Na superfície, "Desconhecidos" surge como um thriller de suspense com cara de produção independente dos anos 1990 captação de imagens anunciada em película 35mm, estopim dramático em pleno andamento, cronologia embaralhada, longas cenas de conversa seguidas de intensas sequências de violência e referências visuais com algum conforto pop. Em princípio, passa como uma mistura de Quentin Tarantino e irmãos Coen.
Mas nada é tão simplório no trabalho de JT Mollner. Tudo é tratado com tanta autoconsciência que ele nega os recalques mais convencionais desse tipo de produção. O cineasta evita afagar ou confortar os espectadores com algum tipo de discurso esquerdomacho disfarçado de filme de horror que, sob aparência de crítica social, reafirmaria desequilíbrios de poder, como volta e meia acontece. "Desconhecidos" faz em 90 minutos, com bem mais impetuosidade, o tipo de exercício que Ti West tentou em três longas seguidos, "X A Marca da Morte", "Pearl" e "MaXXXine", entre 2022 e 2024.
Os truques do filme têm alto potencial de irritação, mas Mollner, também roteirista, faz dos artifícios formas instigantes de adentrar nas idiossincrasias dos personagens. Questões sobre tal ou tal evento acontecer antes ou depois ficam secundárias, se o espectador se permitir atravessar com olhos livres a atmosfera embriagante.
O péssimo título adotado no Brasil não dá conta do original. "Strange Darling" carrega diversas ambivalências, as quais Mollner articula de forma a constantemente recuar das expectativas mais típicas. Ele segue rumos livres, ainda que calculados, sem a obsessão de adequar o labirinto narrativo a lógicas internas previsíveis.
A estrutura do relato, apesar de definidora, não se sobrepõe a seus efeitos. Na prática, as questões a atravessar "Desconhecidos" orbitam as mesmas de "Babygirl", o controverso filme de Halina Reijn no qual a CEO de Nicole Kidman tem impulsos de desejo a partir de fantasias eróticas de dominação e explora limites entre controle e vulnerabilidade.
A jovem vivida por Willa Fitzgerald, das séries de TV "Pânico" e "A Queda da Casa de Usher", interage cheia de insinuações com o homem interpretado por Kyle Gallner, nos créditos identificado como "The Devil". A noitada revela várias camadas a partir de fetiches dela e dos consensos e acordos em aplacar vontades num mundo cheio de riscos a posturas femininas autossuficientes.

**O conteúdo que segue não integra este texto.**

(** * QMC5883L magnetometer driver (drivers/i2c/qmc5883l_driver.go)

    A shallow embedding of the driver: the register constants and bit
    tables, the option setters, the constructor, the initialization
    sequence, raw acquisition, the averaging read and the heading.

    Fixed-width integers are [Z] with the wrap-around written out, bytes are
    [Byte.byte], the bit tables are [gmap]s, [float64] is Rocq's primitive
    binary64 float, and the bus connection is an interface (a type class)
    whose calls are recorded, with their outcome, in a trace. *)

From Stdlib Require Import ZArith Lia List String Ascii DecimalString.
From Stdlib.Strings Require Import Byte.
From Stdlib Require Import Uint63 Floats.
From stdpp Require Import base gmap list sorting.
Import ListNotations.

Local Open Scope Z_scope.

(** ** Machine integers *)

Module Int.

(** Conversion to an unsigned [w]-bit integer: keep the low [w] bits. *)
Definition to_uint (w : Z) (z : Z) : Z := z mod 2 ^ w.

(** Conversion to a signed [w]-bit integer: two's complement
    reinterpretation of the low [w] bits. *)
Definition to_int (w : Z) (z : Z) : Z :=
  (z + 2 ^ (w - 1)) mod 2 ^ w - 2 ^ (w - 1).

Definition uint8 := to_uint 8.
Definition uint16 := to_uint 16.
Definition int16 := to_int 16.
Definition int32 := to_int 32.

Definition in_uint8 (z : Z) : Prop := 0 <= z < 256.
Definition in_uint16 (z : Z) : Prop := 0 <= z < 65536.
Definition in_int16 (z : Z) : Prop := -32768 <= z <= 32767.
Definition in_int32 (z : Z) : Prop := -2147483648 <= z <= 2147483647.

(** [a << n] on [uint16] operands. *)
Definition shl16 (a n : Z) : Z := uint16 (Z.shiftl a n).

(** [a + b] on [int32] operands (wraps on overflow). *)
Definition add32 (a b : Z) : Z := int32 (a + b).

(** The value of a byte as a number in 0..255. *)
Definition of_byte (b : byte) : Z := Z.of_N (Byte.to_N b).

End Int.

(** ** float64 *)

Module Float64.

(** [float64(n)] for an [int32] operand [n]; exact, since |n| < 2^53. *)
Definition of_int32 (n : Z) : float :=
  if n <? 0
  then PrimFloat.opp (PrimFloat.of_uint63 (Uint63.of_Z (- n)))
  else PrimFloat.of_uint63 (Uint63.of_Z n).

End Float64.

(** ** Registers and bit patterns *)

Definition qmc5883lDefaultAddress : Z := 0x0D.

Definition qmc5883lRegX : Z := 0x00.
Definition qmc5883lRegY : Z := 0x02.
Definition qmc5883lRegZ : Z := 0x04.
Definition qmc5883lRegStatus : Z := 0x06.
Definition qmc5883lRegCtrl1 : Z := 0x09.
Definition qmc5883lRegCtrl2 : Z := 0x0A.
Definition qmc5883lRegSetReset : Z := 0x0B.

Definition qmc5883lCtrl1_Mode_Standby : Z := 0x00.
Definition qmc5883lCtrl1_Mode_Continuous : Z := 0x01.
Definition qmc5883lCtrl1_ODR_10Hz : Z := 0x00.
Definition qmc5883lCtrl1_ODR_50Hz : Z := 0x04.
Definition qmc5883lCtrl1_ODR_100Hz : Z := 0x08.
Definition qmc5883lCtrl1_ODR_200Hz : Z := 0x0C.
Definition qmc5883lCtrl1_RNG_2G : Z := 0x00.
Definition qmc5883lCtrl1_RNG_8G : Z := 0x10.
Definition qmc5883lCtrl1_OSR_512 : Z := 0x00.
Definition qmc5883lCtrl1_OSR_256 : Z := 0x40.
Definition qmc5883lCtrl1_OSR_128 : Z := 0x80.
Definition qmc5883lCtrl1_OSR_64 : Z := 0xC0.

Definition qmc5883lCtrl2_SOFT_RST : Z := 0x80.
Definition qmc5883lCtrl2_ROL_PNT : Z := 0x40.
Definition qmc5883lCtrl2_INT_ENB : Z := 0x01.

(** The three lookup tables, as the map literals of the source. *)
Definition qmc5883lODRBits : gmap Z Z :=
  list_to_map
    [ (10, qmc5883lCtrl1_ODR_10Hz);
      (50, qmc5883lCtrl1_ODR_50Hz);
      (100, qmc5883lCtrl1_ODR_100Hz);
      (200, qmc5883lCtrl1_ODR_200Hz) ].

Definition qmc5883lRNGBits : gmap Z Z :=
  list_to_map
    [ (2, qmc5883lCtrl1_RNG_2G);
      (8, qmc5883lCtrl1_RNG_8G) ].

Definition qmc5883lOSRBits : gmap Z Z :=
  list_to_map
    [ (512, qmc5883lCtrl1_OSR_512);
      (256, qmc5883lCtrl1_OSR_256);
      (128, qmc5883lCtrl1_OSR_128);
      (64, qmc5883lCtrl1_OSR_64) ].

(** [m[k]] in Go: the value stored under [k], or the zero value. *)
Definition map_index (m : gmap Z Z) (k : Z) : Z := default 0 (m !! k).

(** ** Errors and formatting *)

(** A Go [error], identified with its message. *)
Definition error : Type := string.

(** [strconv.Itoa]: the decimal rendering [%v] uses for an [int]. *)
Definition itoa (z : Z) : string := NilZero.string_of_int (Z.to_int z).

(** [%v] of an [[]int]: the elements in order, space separated, in brackets. *)
Definition sprint_ints (keys : list Z) : string :=
  ("[" ++ String.concat " " (map itoa keys) ++ "]")%string.

(** [sort.Ints]: sorts in increasing order. *)
Definition sort_Ints (keys : list Z) : list Z := merge_sort Z.le keys.

(** ** Validation

    [for k := range m] visits the keys of [m] in an order the Go runtime does
    not specify. [range_keys m] is the order of one such visit; all that is
    known of it is that it is a permutation of the keys. *)

Section Configuration.

Variable range_keys : gmap Z Z -> list Z.

Definition range_keys_spec : Prop :=
  forall m : gmap Z Z, range_keys m ≡ₚ (map_to_list m).*1.

Definition qmc5883lValidateODR (odr : Z) : option error :=
  match qmc5883lODRBits !! odr with
  | Some _ => None
  | None =>
      let keys := fold_left (fun keys k => keys ++ [k]) (range_keys qmc5883lODRBits) [] in
      let keys := sort_Ints keys in
      Some ("ODR must be one of: " ++ sprint_ints keys)%string
  end.

Definition qmc5883lValidateRNG (rng : Z) : option error :=
  match qmc5883lRNGBits !! rng with
  | Some _ => None
  | None =>
      let keys := fold_left (fun keys k => keys ++ [k]) (range_keys qmc5883lRNGBits) [] in
      let keys := sort_Ints keys in
      Some ("RNG must be one of: " ++ sprint_ints keys)%string
  end.

Definition qmc5883lValidateOSR (osr : Z) : option error :=
  match qmc5883lOSRBits !! osr with
  | Some _ => None
  | None =>
      let keys := fold_left (fun keys k => keys ++ [k]) (range_keys qmc5883lOSRBits) [] in
      let keys := sort_Ints keys in
      Some ("OSR must be one of: " ++ sprint_ints keys)%string
  end.
(** * CareCast: staff-allocation optimizer and demand forecaster

    A shallow embedding of [optimization/staff_optimizer.py] and of the
    prediction half of [models/ml_pipeline.py] (feature construction and
    [predict_resources]; training, persistence and the report strings of
    [generate_recommendations] are left out).

    Conventions of the embedding.
    - A Python [dict] with string keys is a [gmap string _]; a pandas
      DataFrame, whose column order is observable, is an association list.
    - A Python [int] is a [Z]; a Python [float] is a rational [Q], so float
      rounding error and the non-finite floats are outside the model; a pandas
      cell that may be NaN is an [option Q].
    - The PuLP/CBC solver is a capability the code calls into: a function
      from the assembled problem to what [prob.solve] leaves behind. A
      trained regressor is a function from a feature row to its raw output,
      and the float square root is a parameter.
    - A raised exception is the left summand of the result. *)

From Stdlib Require Import ZArith QArith Qround Qabs List Lia Lqa.
From stdpp Require Import gmap strings list fin_maps pretty.

Local Open Scope Z_scope.

(** ** Python built-ins used by the code *)

(** [int(x)] on a float truncates toward zero. *)
Definition py_int (x : Q) : Z := Z.quot (Qnum x) (Z.pos (Qden x)).
(** The primary fetch gave a text and the disk takes it: [news.html] holds
    it when the entry is done, however the fan-out ends. *)
Lemma download_primary_saved (env : Env) id url links (fs : files) html :
  fetch_result env url None = Some html → html ≠ "" →
  disk_ok env (news_path id) = true →
  ∃ fs' r,
    download_news_and_comments set_iter env (Some id) url links fs = (fs', r) ∧
    fs' !! news_path id = Some html.
Proof using set_iter_perm.
  intros Hf Hne Hd. rewrite download_run, Hf, (truthy_text _ Hne).
  rewrite save_html_ok by exact Hd.
  destruct (gather _ _) as [fs' r] eqn:Hg.
  exists fs', r. split; [done|].
  apply gather_frame with (p := news_path id) in Hg.
  - rewrite Hg. apply lookup_insert_eq.
  - intros i. apply comment_path_not_news.
Qed.

End Download.

(** ** The front page: [parse_top_news] *)

Lemma parse_row_link (row : node) (links : list entry) u :
  title_link row = Some u →
  parse_row row links = Ok (links ++ [(get_attr "id" row, u)]).
Proof.
  unfold title_link, title_anchor, parse_row.
  destruct (find_class "span" "titleline" row) as [span|]; simpl; [|done].
  destruct (find "a" span) as [a|]; simpl; [|done].
  unfold getitem. by intros ->.
Qed.

Lemma parse_row_no_anchor (row : node) (links : list entry) :
  title_anchor row = None → parse_row row links = Ok links.
Proof.
  unfold title_anchor, parse_row.
  destruct (find_class "span" "titleline" row) as [span|]; simpl; [|done].
  by intros ->.
Qed.

Lemma parse_row_no_href (row : node) (links : list entry) a :
  title_anchor row = Some a → get_attr "href" a = None →
  parse_row row links = Raise KeyError.
Proof.
  unfold title_anchor, parse_row.
  destruct (find_class "span" "titleline" row) as [span|]; simpl; [|done].
  intros ->. unfold getitem. by intros ->.
Qed.
(** X12. When the lister lets an exception out, the run ends with it right
    there: after the page title and the GET nothing is rendered (no select
    box, no field, no sidebar), the label file is not read and no POST is
    made. *)
Theorem script_aborts_with_lister (w : world) (st st' : store) (tr : list event)
    (e : exn) :
  get_available_models w st = (tr, st', Raise e) ->
  script w st
    = ([StSetPageConfig "Te 예측기" "wide"; StTitle "플라즈마 전자 온도 (Te) 예측";
        HttpGet (API_BASE_URL ++ "/models")], st, Raise e)
  /\ isinstance e RequestException = false.
Proof.
  intros Hget.
  rewrite (script_lister_raises w st st' tr e Hget).
  destruct (get_available_models_try_run w st) as (r & Htry & _).
  unfold get_available_models, try_except in Hget. rewrite Htry in Hget.
  destruct r as [models | e0]; [discriminate Hget |].
  destruct (isinstance e0 RequestException) eqn:Hcls; simpl in Hget;
    [discriminate Hget |].
  injection Hget as <- <- <-. split; [reflexivity | exact Hcls].
Qed.

(** X13. When the lister returns, the run ends normally whatever the
    labels, the click and the server do: right after the lister's calls come
    the select box with the listed models and the divider, and the three
    sidebar elements close the page. *)
Theorem script_completes (w : world) (st st' : store) (tr : list event)
    (models : list value) :
  get_available_models w st = (tr, st', Ok models) ->
  result_of (script w) st = Ok tt
  /\ exists shown,
       trace_of (script w) st
         = ([StSetPageConfig "Te 예측기" "wide"; StTitle "플라즈마 전자 온도 (Te) 예측"]
            ++ tr
            ++ [StSelectbox "사용할 모델 선택:" models; StDivider]
            ++ shown
            ++ [StSidebarHeader "API 서버 정보";
                StSidebarWrite "백엔드 API 주소: http://127.0.0.1:8000";
                StSidebarInfo
                  "FastAPI 서버가 먼저 실행 중이어야 합니다 (`uvicorn main:app --reload`)."])%list.
Proof.
  intros Hget.
  destruct (script_lister_returns w st st' tr models Hget)
    as (warned & labels & shown & st'' & _ & _ & _ & _ & _ & _ & _ & Hrun).
  unfold result_of, trace_of. rewrite Hrun. cbn [fst snd].
  split; [reflexivity |].
  exists ((PdReadCsv (DATA_FILE_PATH w) :: warned) ++ shown)%list.
  rewrite <- !app_assoc. reflexivity.
Qed.

(** X14. A run makes exactly one GET, to [/models], whatever happens. *)
Theorem script_one_get (w : world) (st : store) :
  gets (trace_of (script w) st) = [API_BASE_URL ++ "/models"].
Proof.
  destruct (get_available_models_run w st) as (shown0 & r & Hget & Hshown0 & _).
  destruct (messages_silent shown0 Hshown0) as (_ & Hg0 & _ & _).
  unfold trace_of. destruct r as [models | e].
  - destruct (script_lister_returns w st st _ models Hget)
      as (warned & labels & shown & st'' & Hwarned & _ & _ & Hg & _ & _ & _ & Hrun).
    destruct (messages_silent warned Hwarned) as (_ & Hgw & _ & _).
    rewrite Hrun. cbn [fst]. rewrite !gets_app. cbn [gets flat_map app].
    fold (gets shown0). fold (gets warned). rewrite Hg0, Hgw, Hg. reflexivity.
  - rewrite (script_lister_raises w st st _ e Hget). cbn [fst gets flat_map app].
    fold (gets shown0). rewrite Hg0. reflexivity.
Qed.

(** X15. A run makes at most one POST, and none when the button is not
    clicked. *)
Theorem script_posts_at_most_once (w : world) (st : store) :
  (List.length (posts (trace_of (script w) st)) <= 1)%nat
  /\ (button_clicked w = false -> posts (trace_of (script w) st) = []).
Proof.
  destruct (get_available_models_run w st) as (shown0 & r & Hget & Hshown0 & _).
  destruct (messages_silent shown0 Hshown0) as (Hp0 & _ & _ & _).
  unfold trace_of. destruct r as [models | e].
  - destruct (script_lister_returns w st st _ models Hget)
      as (warned & labels & shown & st'' & Hwarned & _ & _ & _ & _ & _ & Hp & Hrun).
    destruct (messages_silent warned Hwarned) as (Hpw & _ & _ & _).
    rewrite Hrun. cbn [fst]. rewrite !posts_app. cbn [posts flat_map app].
    fold (posts shown0). fold (posts warned). rewrite Hp0, Hpw, Hp.
    destruct labels as [l |]; [| split; [simpl; lia | reflexivity]].
    destruct (button_clicked w); split; simpl; try lia; try reflexivity;
      try discriminate.
  - rewrite (script_lister_raises w st st _ e Hget). cbn [fst posts flat_map app].
    fold (posts shown0). rewrite Hp0. split; [simpl; lia | reflexivity].
Qed.

(** The fields of a run, from what the lister and the loader did. *)
Lemma script_shows_fields (w : world) (st st' : store) (tr tr' : list event)
    (models : list value) (labels : option (list value)) :
  get_available_models w st = (tr, st', Ok models) ->
  load_wavelengths w (DATA_FILE_PATH w) st' = (tr', st', Ok labels) ->
  fields (trace_of (script w) st)
    = match labels with
      | Some l => map (fun i => ((i mod 4)%nat, py_str (nth i l VNone),
                                 "intensity_" ++ dec_nat i)) (seq 0 11)
      | None => []
      end.
Proof.
  intros Hget Hlabels.
  destruct (script_lister_returns w st st' tr models Hget)
    as (warned & labels' & shown & st'' & Hwarned & Hload & _ & _ & _ & Hf & _ & Hrun).
  rewrite Hload in Hlabels. injection Hlabels as _ ->.
  destruct (get_available_models_run w st) as (shown0 & r & Hget' & Hshown0 & _).
  rewrite Hget in Hget'. injection Hget' as -> _ _.
  destruct (messages_silent shown0 Hshown0) as (_ & _ & _ & Hf0).
  destruct (messages_silent warned Hwarned) as (_ & _ & _ & Hfw).
  unfold trace_of. rewrite Hrun. cbn [fst]. rewrite !fields_app.
  cbn [fields flat_map app]. fold (fields shown0). fold (fields warned).
  rewrite Hf0, Hfw, Hf, app_nil_r. reflexivity.
Qed.

(** X16. When the lister returns, the page shows number fields exactly when
    the loader returned labels: then there are eleven, field [i] in column
    [i mod 4], labelled with the text of label [i] and keyed [intensity_i],
    whether or not the button is clicked. *)
Theorem script_fields (w : world) (st st' : store) (tr : list event)
    (models : list value) (labels : option (list value)) :
  get_available_models w st = (tr, st', Ok models) ->
  result_of (load_wavelengths w (DATA_FILE_PATH w)) st' = Ok labels ->
  fields (trace_of (script w) st)
    = match labels with
      | Some l => map (fun i => ((i mod 4)%nat, py_str (nth i l VNone),
                                 "intensity_" ++ dec_nat i)) (seq 0 11)
      | None => []
      end
  /\ List.length (fields (trace_of (script w) st))
     = match labels with Some _ => 11%nat | None => 0%nat end.
Proof.
  intros Hget Hlabels.
  destruct (load_wavelengths_run w (DATA_FILE_PATH w) st')
    as (warned & labels' & Hload & _).
  unfold result_of in Hlabels. rewrite Hload in Hlabels. injection Hlabels as ->.
  rewrite (script_shows_fields w st st' tr _ models labels Hget Hload).
  split; [reflexivity |]. destruct labels; reflexivity.
Qed.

"Você tem alguma ideia do tipo de risco para uma mulher como eu toda vez que ela concorda em se divertir um pouco?", questiona a moça. Os perigos citados não são apenas os que ela expõe sem o público perceber. Parte do inesperado se deve mais ao que a garota faz pressupor do que aos acontecimentos adiante.
As surpresas de "Desconhecidos" são menos da ordem do plot twist e mais da expansão de camadas a cada novidade no modo randômico assumido por Mollner. Não fosse essa forma de exposição, o filme manteria suas questões urgentes e removeria as inquietações dos personagens e dos espectadores. A consequência seria, talvez, muita "relevância" sobre tensões entre homens e mulheres e baixa pungência expressiva para além de maneirismos visuais.
Mollner não quer melhorar o mundo de ninguém, e sim complicá-lo ainda mais. Se não deve ser chamado de subversivo, "Desconhecidos" tampouco é ingênuo. O diretor sabe operar mecanismos de suspense e de sensacionalismo com a mistura de grosseria e elegância tão marcante a nomes do passado como Tobe Hooper e Wes Craven, empacotados no ritmo mais frenético das dinâmicas virtuais do século 21.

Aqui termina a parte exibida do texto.